3 ways to win an argument
First, let me define what is for me winning an argument and what is not. Is creating a dialog from which I will learn something new and maybe give the other one the same opportunity and is not me proving I am right.
If your definition is similar and maybe more if it's not I invite you to continue reading this post.
I've though more about this subject Saturday morning when I've read a sponsored post from an NGO I appreciate very much about the local authorities refusing them the democratic rights to speak in a city-hall meeting.
A man I knew nothing about disagree with the post as he considered that is no commercial scope behind it so it must be paid by obscure societies wanting to harm our nation. I felt like I cannot leave this kind of thinking without reply but I though how to do it so it won't create a major fracture. And I found this 3 rules I have to apply when arguing.
1. Feel, for one moment, how it is to be in the shoes of the other person. Or ask more if you cannot do this
As I said before, I knew nothing about this person. I had only 20 words so I've tried to make some suppositions. First, he considers only rich and powerful people to have enough money to sponsor facebook campaigns. Second, he supports the current political party running Romania. This were two very important things to take in consideration in my reply for him as I knew that if I say something bad about the ones he consider entitle to run I won't move anything and that he knows little about alternatives on raising money besides powerful people buying NGOs.
if I would have no information to make suppositions I would have asked him more details so his argument would make sense for me and I could build on top of it.
2. Believe in the good intention
This is a rule I try to apply in all my connections, not only when arguing. I choose to believe that the person in front of me wants also the best and his opinion is based on the information he has, which might or might not be the correct ones (the same with mine). So what I'm trying to do is to give facts, verified information, clear and easy to digest.
3. Remain polite and leave the argument if you don't receive the same
I never throw judgmental opinions and I'm always polite when arguing. I don't make a purpose from convincing the other person that I am right. I remain open to have my opinion change and I am more interesting in developing a real conversation with some food for thoughts from both sides that to hear that I was right.
When people reaction is a less polite one I know is about them, not about me. The lack of logical argument and the feeling they are losing control is making them react with verbal (let's hope only verbal) aggressive. At that point I stop, I thank him if that conversation really gave me something new and I close the discussion/ I leave.
I never reply back with disrespect because that reaction would be about me and my lack of logical arguments.
Result
Putting this together what I've built my answer on 2 pillars.
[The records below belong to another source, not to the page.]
Lemma word_token_values s :
  is_word s = true → in_context ValuesContext (word_token s) = IdentifierToken.
Proof.
  intros (c & r & -> & Hc & _)%is_word_inv. unfold word_token.
  destruct (string2token _) as [tok|] eqn:Ht; [|done].
  apply string2token_keyword in Ht as [->|[->|(c2 & r2 & Heq & Hsp)]]; [done..|].
  destruct (ToLower_start c r Hc) as (c' & r' & Heq' & Hsp'). congruence.
Qed.

Lemma scan_symbols_stop b x rest :
  symbol_ends b rest = true → (scan_symbols b (Some x) rest).1.1 = Some x ∧
                              (scan_symbols b (Some x) rest).2 = rest.
Proof.
  destruct rest as [|c r]; cbn; [done|]. intros [Hnul%negb_true_iff Hc]%andb_true_iff.
  rewrite Hnul. destruct (isSpecialSymbol c); [|done]. cbn in Hc.
  apply bool_decide_eq_true in Hc. by rewrite Hc.
Qed.

(** The symbols of the language with their tokens. *)
Definition symbols : list (string * Token) :=
  [("(", OpenParToken); (")", ClosedParToken); (",", CommaToken); ("!", DoesNotExistToken);
   ("=", EqualsToken); ("==", DoubleEqualsToken); ("!=", NotEqualsToken);
   ("~", PartialEqualsToken); ("!~", NotPartialEqualsToken); (">", GreaterThanToken);
   ("<", LessThanToken)].

Lemma Lex_special c r :
  isSpecialSymbol c = true → Lex (String c r) = scanSpecialSymbol (String c r).
Proof.
  intros Hc. assert (isWhitespace c = false) as Hws
    by (destruct c as [[] [] [] [] [] [] [] []]; done).
  unfold Lex. cbn [skipWhiteSpaces]. rewrite Hws, Hc, special_not_nul; [done|by rewrite Hc].
Qed.

Lemma scan_symbols_step b lst c r tok :
  isSpecialSymbol c = true → string2token (b +:+ String c "") = Some tok →
  scan_symbols b lst (String c r) =
  scan_symbols (b +:+ String c "") (Some (tok, b +:+ String c "")) r.
Proof. intros Hc Ht. cbn. by rewrite special_not_nul, Hc, Ht by (by rewrite Hc). Qed.

Lemma Lex_symbol sym tok rest :
  (sym, tok) ∈ symbols → symbol_ends sym rest = true → Lex (sym +:+ rest) = (tok, sym, rest).
Proof.
  intros Hsym Hend. pose proof (scan_symbols_stop sym (tok, sym) rest Hend) as [H1 H2].
  assert (Hstart : ∃ c r, sym = String c r ∧ isSpecialSymbol c = true ∧
    scan_symbols "" None (sym +:+ rest) = scan_symbols sym (Some (tok, sym)) rest).
  { clear Hend H1 H2. unfold symbols in Hsym.
    repeat (apply elem_of_cons in Hsym as [[= -> ->]|Hsym];
      [eexists _, _; split; [reflexivity|split; [reflexivity|]]; cbn [String.append];
       do 2 try (erewrite scan_symbols_step by reflexivity); reflexivity|]).
    by apply not_elem_of_nil in Hsym. }
  destruct Hstart as (c & r & -> & Hc & Hscan). cbn [String.append] in *.
  rewrite Lex_special by done. unfold scanSpecialSymbol. rewrite Hscan.
  destruct (scan_symbols _ _ rest) as [[[[t l]|] b] rest']; cbn in H1, H2; [|done].
  by simplify_eq.
Qed.
End print_lemmas.

Ltac symbol_in := unfold symbols; repeat (apply elem_of_cons; first [by left | right]).

Section scan_printed.
Implicit Types (s rest : string) (vs : list string).

Lemma word_token_not_eos s : is_word s = true → word_token s ≠ EndOfStringToken.
Proof. intros Hs Heq. apply word_token_values in Hs. by rewrite Heq in Hs. Qed.

Lemma scan_word s rest :
  is_word s = true → boundary rest = true → scan (s +:+ rest) = (word_token s, s) :: scan rest.
Proof.
  intros Hs Hb. rewrite scan_unfold, Lex_word by done.
  by rewrite bool_decide_eq_false_2 by by apply word_token_not_eos.
Qed.

Lemma symbols_not_eos sym tok : (sym, tok) ∈ symbols → tok ≠ EndOfStringToken.
Proof.
  unfold symbols. intros Hsym.
  repeat (apply elem_of_cons in Hsym as [[= -> ->]|Hsym]; [done|]).
  by apply not_elem_of_nil in Hsym.
Qed.

Lemma scan_symbol sym tok rest :
  (sym, tok) ∈ symbols → symbol_ends sym rest = true →
  scan (sym +:+ rest) = (tok, sym) :: scan rest.
Proof.
  intros Hsym Hend. rewrite scan_unfold, (Lex_symbol sym tok) by done.
  rewrite bool_decide_eq_false_2; [done|]. by eapply symbols_not_eos.
Qed.

Lemma scan_space s : scan (String " " s) = scan s.
Proof. rewrite !scan_unfold. done. Qed.

Lemma scan_empty : scan "" = [(EndOfStringToken, "")].
Proof. reflexivity. Qed.

(** A word does not continue a symbol. *)
Lemma word_ends sym s rest : is_word s = true → symbol_ends sym (s +:+ rest) = true.
Proof.
  intros (c & r & -> & Hc & _)%is_word_inv. destruct (identifier_start c Hc) as (Hnul & Hsp & _).
  cbn. by rewrite Hnul, Hsp.
Qed.

(** Values after the first one, with their commas. *)
Definition tail_text vs : string := join "" ((λ v, "," +:+ v) <$> vs).
Definition tail_tokens vs : list ScannedItem :=
  vs ≫= λ v, [(CommaToken, ","); (word_token v, v)].

Lemma tail_text_cons v vs : tail_text (v :: vs) = "," +:+ v +:+ tail_text vs.
Proof. unfold tail_text, join. destruct vs; cbn; by rewrite ?str_app_nil_r. Qed.

Lemma join_tail v vs : join "," (v :: vs) = v +:+ tail_text vs.
Proof.
  revert v. induction vs as [|w vs IH]; intros v; [unfold tail_text, join; cbn; by rewrite str_app_nil_r|].
  change (join "," (v :: w :: vs)) with (v +:+ "," +:+ join "," (w :: vs)).
  by rewrite IH, tail_text_cons.
Qed.

Lemma scan_tail vs rest :
  Forall (λ v, is_word v = true) vs → boundary rest = true →
  symbol_ends "," rest = true →
  scan (tail_text vs +:+ rest) = tail_tokens vs ++ scan rest ∧ boundary (tail_text vs +:+ rest) = true.
Proof.
  intros Hvs Hb Hend. induction Hvs as [|v vs Hv Hvs [IH1 IH2]]; [done|].
  rewrite tail_text_cons, !str_app_assoc. split; [|done].
  rewrite (scan_symbol "," CommaToken) by (first [by apply word_ends | symbol_in]).
  by rewrite scan_word, IH1 by done.
Qed.
End scan_printed.

Section parse_printed.
Implicit Types (s rest : string) (vs : list string) (items : list ScannedItem).

Lemma parseIdentifiersList_word v (s : gset string) t l items :
  is_word v = true →
  parseIdentifiersList s ((word_token v, v) :: (t, l) :: items) =
  match in_context ValuesContext t with
  | CommaToken => parseIdentifiersList ({[v]} ∪ s) ((t, l) :: items)
  | ClosedParToken => Ok ({[v]} ∪ s, (t, l) :: items)
  | _ => Err (found l "',' or ')'")
  end.
Proof.
  intros Hv. change (parseIdentifiersList s ((word_token v, v) :: (t, l) :: items)) with
    (match in_context ValuesContext (word_token v) with
     | IdentifierToken =>
         match in_context ValuesContext t with
         | CommaToken => parseIdentifiersList ({[v]} ∪ s) ((t, l) :: items)
         | ClosedParToken => Ok ({[v]} ∪ s, (t, l) :: items)
         | _ => Err (found l "',' or ')'")
         end
     | CommaToken => parseIdentifiersList s ((CommaToken, v) :: (t, l) :: items)
     | _ => Err (found v "',', or identifier")
     end).
  by rewrite word_token_values.
Qed.

(** A comma before a word only adds the empty value at the start of the list. *)
Lemma parseIdentifiersList_comma v (s : gset string) items :
  is_word v = true →
  parseIdentifiersList s ((CommaToken, ",") :: (word_token v, v) :: items) =
  parseIdentifiersList (if bool_decide (s = ∅) then {[""]} else s) ((word_token v, v) :: items).
Proof.
  intros Hv. unfold parseIdentifiersList at 1. fold parseIdentifiersList.
  change (in_context ValuesContext CommaToken) with CommaToken. cbn match.
  cbn [lookahead mbind outcome_bind fst]. rewrite word_token_values by done.
  rewrite (bool_decide_eq_false_2 (IdentifierToken = ClosedParToken)),
    (bool_decide_eq_false_2 (IdentifierToken = CommaToken)) by done.
  cbn [parseIdentifiersList]. by rewrite word_token_values.
Qed.

Lemma parseIdentifiersList_tail v vs (s : gset string) items :
  is_word v = true → Forall (λ v, is_word v = true) vs →
  parseIdentifiersList s ((word_token v, v) :: tail_tokens vs ++ (ClosedParToken, ")") :: items) =
  Ok (list_to_set (v :: vs) ∪ s, (ClosedParToken, ")") :: items).
Proof.
  intros Hv Hvs. revert v s Hv. induction Hvs as [|w vs Hw Hvs IH]; intros v s Hv.
  - cbn [tail_tokens mbind list_bind app]. rewrite parseIdentifiersList_word by done.
    cbn. do 2 f_equal. set_solver.
  - cbn [tail_tokens mbind list_bind app]. fold (tail_tokens vs).
    rewrite parseIdentifiersList_word by done.
    change (in_context ValuesContext CommaToken) with CommaToken. cbn match.
    rewrite parseIdentifiersList_comma, bool_decide_eq_false_2, IH by (done || set_solver).
    do 2 f_equal. set_solver.
Qed.

(** The tokens of the values of a set operator, between the parentheses. *)
Definition set_tokens vs : list ScannedItem :=
  match vs with
  | [] => []
  | v :: vs => (if bool_decide (v = "") then [] else [(word_token v, v)]) ++ tail_tokens vs
  end.

(** Sorted values without repetition: only the first one may be empty. *)
Definition set_values_ok vs : Prop :=
  match vs with
  | [] => False
  | v :: vs => (v = "" ∨ is_word v = true) ∧ Forall (λ v, is_word v = true) vs
  end.

Lemma parseValues_printed vs items :
  set_values_ok vs →
  parseValues ((OpenParToken, "(") :: set_tokens vs ++ (ClosedParToken, ")") :: items) =
  Ok (list_to_set vs, items).
Proof.
  destruct vs as [|v vs]; [done|]. intros [Hv Hvs]. unfold parseValues.
  cbn [consume mbind outcome_bind]. change (in_context ValuesContext OpenParToken) with OpenParToken.
  rewrite bool_decide_eq_false_2 by (intros H; by apply H). cbn [set_tokens].
  case_bool_decide as Hempty.
  - subst v. destruct vs as [|w vs].
    + cbn. do 2 f_equal.
    + inversion_clear Hvs as [|?? Hw Hvs2]. rename Hvs2 into Hvs.
      cbn [app tail_tokens mbind list_bind]. fold (tail_tokens vs).
      cbn [lookahead mbind outcome_bind fst].
      change (in_context ValuesContext CommaToken) with CommaToken. cbn match.
      rewrite parseIdentifiersList_comma, bool_decide_eq_true_2 by done.
      rewrite parseIdentifiersList_tail by done. cbn [mbind outcome_bind consume].
      change (in_context ValuesContext ClosedParToken) with ClosedParToken.
      rewrite bool_decide_eq_false_2 by (intros H; by apply H). do 2 f_equal. set_solver.
  - destruct Hv as [?|Hv]; [done|]. cbn [app lookahead mbind outcome_bind fst].
    rewrite word_token_values by done. rewrite parseIdentifiersList_tail by done.
    cbn [mbind outcome_bind consume].
    change (in_context ValuesContext ClosedParToken) with ClosedParToken.
    rewrite bool_decide_eq_false_2 by (intros H; by apply H). do 2 f_equal. set_solver.
Qed.

Lemma scan_set_values vs rest :
  set_values_ok vs → boundary rest = true → symbol_ends ")" rest = true →
  scan ("(" +:+ join "," vs +:+ ")" +:+ rest) =
  (OpenParToken, "(") :: set_tokens vs ++ (ClosedParToken, ")") :: scan rest.
Proof.
  destruct vs as [|v vs]; [done|]. intros [Hv Hvs] Hb Hend.
  rewrite join_tail, str_app_assoc.
  destruct (scan_tail vs (")" +:+ rest)) as [Htail Htb]; [done..|].
  assert (Hclose : scan (")" +:+ rest) = (ClosedParToken, ")") :: scan rest)
    by (apply scan_symbol; [symbol_in|done]).
  cbn [set_tokens]. case_bool_decide as Hempty.
  - subst v. cbn [String.append] in *. change (String "(" ?s) with ("(" +:+ s).
    rewrite (scan_symbol "(" OpenParToken).
    + cbn [String.append] in *. by rewrite Htail, Hclose.
    + symbol_in.
    + destruct vs as [|w vs]; [done|]. by rewrite tail_text_cons.
  - destruct Hv as [?|Hv]; [done|].
    rewrite (scan_symbol "(" OpenParToken) by (first [by apply word_ends | symbol_in]).
    by rewrite scan_word, Htail, Hclose by done.
Qed.
End parse_printed.

(** ** Requirements *)
Definition operator_token (o : Operator) : Token :=
  match o with
  | Equals => EqualsToken | DoubleEquals => DoubleEqualsToken | NotEquals => NotEqualsToken
  | PartialEquals => PartialEqualsToken | NotPartialEquals => NotPartialEqualsToken
  | In => InToken | NotIn => NotInToken | GreaterThan => GreaterThanToken
  | LessThan => LessThanToken | Exists | DoesNotExist => DoesNotExistToken
  end.

Definition operator_literal (o : Operator) : string :=
  match o with In => "in" | NotIn => "notin" | o => operator_symbol o end.

(** The tokens of a requirement. *)
Definition requirement_tokens (r : Requirement) : list ScannedItem :=
  (if bool_decide (r_operator r = DoesNotExist) then [(DoesNotExistToken, "!")] else []) ++
  (word_token (r_key r), r_key r) ::
  match r_operator r with
  | Exists | DoesNotExist => []
  | o =>
      (operator_token o, operator_literal o) ::
      if is_set_operator o then
        (OpenParToken, "(") :: set_tokens (r_strValues r) ++ [(ClosedParToken, ")")]
      else (λ v, (word_token v, v)) <$> r_strValues r
  end.

Section requirement_lemmas.
Implicit Types (r : Requirement) (rest : string) (items : list ScannedItem).

Lemma printable_single r :
  printable r → is_set_operator (r_operator r) = false →
  r_operator r ≠ Exists → r_operator r ≠ DoesNotExist →
  ∃ v, r_strValues r = [v] ∧ is_word v = true.
Proof.
  intros ((Herr & _) & _ & Hvs) Hset Hex Hdne. revert Herr.
  destruct (r_strValues r) as [|v [|w vs]].
  - by destruct (r_operator r).
  - inversion_clear Hvs as [|?? Hv _]. intros _. exists v. split; [done|].
    destruct Hv as [[? _]|?]; [congruence|done].
  - destruct (r_operator r); try done; unfold requirement_errors; rewrite bool_decide_eq_true_2 by done; done.
Qed.

Lemma printable_set r :
  printable r → is_set_operator (r_operator r) = true → set_values_ok (r_strValues r).
Proof.
  intros ((Herr & Hsort & Hnd & _) & _ & Hvs) Hset.
  destruct (r_strValues r) as [|v vs]; [by destruct (r_operator r)|].
  inversion_clear Hvs as [|?? Hv Hvs']. split; [naive_solver|].
  apply Forall_forall. intros w Hw. rewrite Forall_forall in Hvs'. destruct (Hvs' w Hw) as [[_ ->]|?]; [|done].
  exfalso. inversion_clear Hsort as [|?? _ Hle]. rewrite Forall_forall in Hle.
  specialize (Hle _ Hw). destruct v; [|done].
  apply list.NoDup_cons in Hnd as [Hnd _]. by apply Hnd, list_elem_of_In.
Qed.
- people donate for this NGO, people like me considering that the power comes with a lot of responsibility and this NGOs initiative is a control of how the local authorities accomplish this responsibilities.
- no matter our political view, we all want to live in a better place, in a cleaner city with good infrastructure and services. And it's my choice to support an organization with enough economical skills to see any kind of discrepancy and to raise awareness on it.
I had no expectation on the reply from this person, I just hoped that my calm and polite answer will trigger something similar.
And it did: He answered that he accepts the explanation on the source of the money even if he don't really understands the purpose of it and cannot agree with the activity.
For me, this was a win and I stopped there as there was very poor signal and I did not want to spend my weekend in the mountains on Facebook.
Both of us learned something and I know that no great change comes immediately (remember cognitive dissonance) but that I've managed to give some piece of correct information to someone not having it and he accepted.
What are your arguments about? Being right or building a dialog?
pictures sorce: www.pixabay.com


Reaching common ground or at least some understanding is what we should be striving for most of the time... but dayum it feels good to butt heads from time to time!

As long as we are aware that is our own need to be superior and this really means we feel we are not:))
Took a while for me to figure all this out
Congrats you did:) you have a lot of arguments to get into in the future :D
Thanks for the article, I agree with you. However, being right sometimes is not enough for some individuals. You have to prove your point via dialog, otherwise they won't recognize your argument.
It shouldn't be enough. It's a dialog, it's also about listening and about using a language the other will understand
I have to argue all the time in my work, and not always for the sake of dialogue. When there's too much at stake, victory is having something done my way which often means convincing the other party.
Why is your work a battle field and not a collaboration place?
Is that a genuine question or an implication I am doing it wrong? =)
You can't let business people make decisions about education, but that's what happens. It's not quite so bad in my place, but I know a few who literally have to fight their higher ups to negate something stupid or to push for a good reform.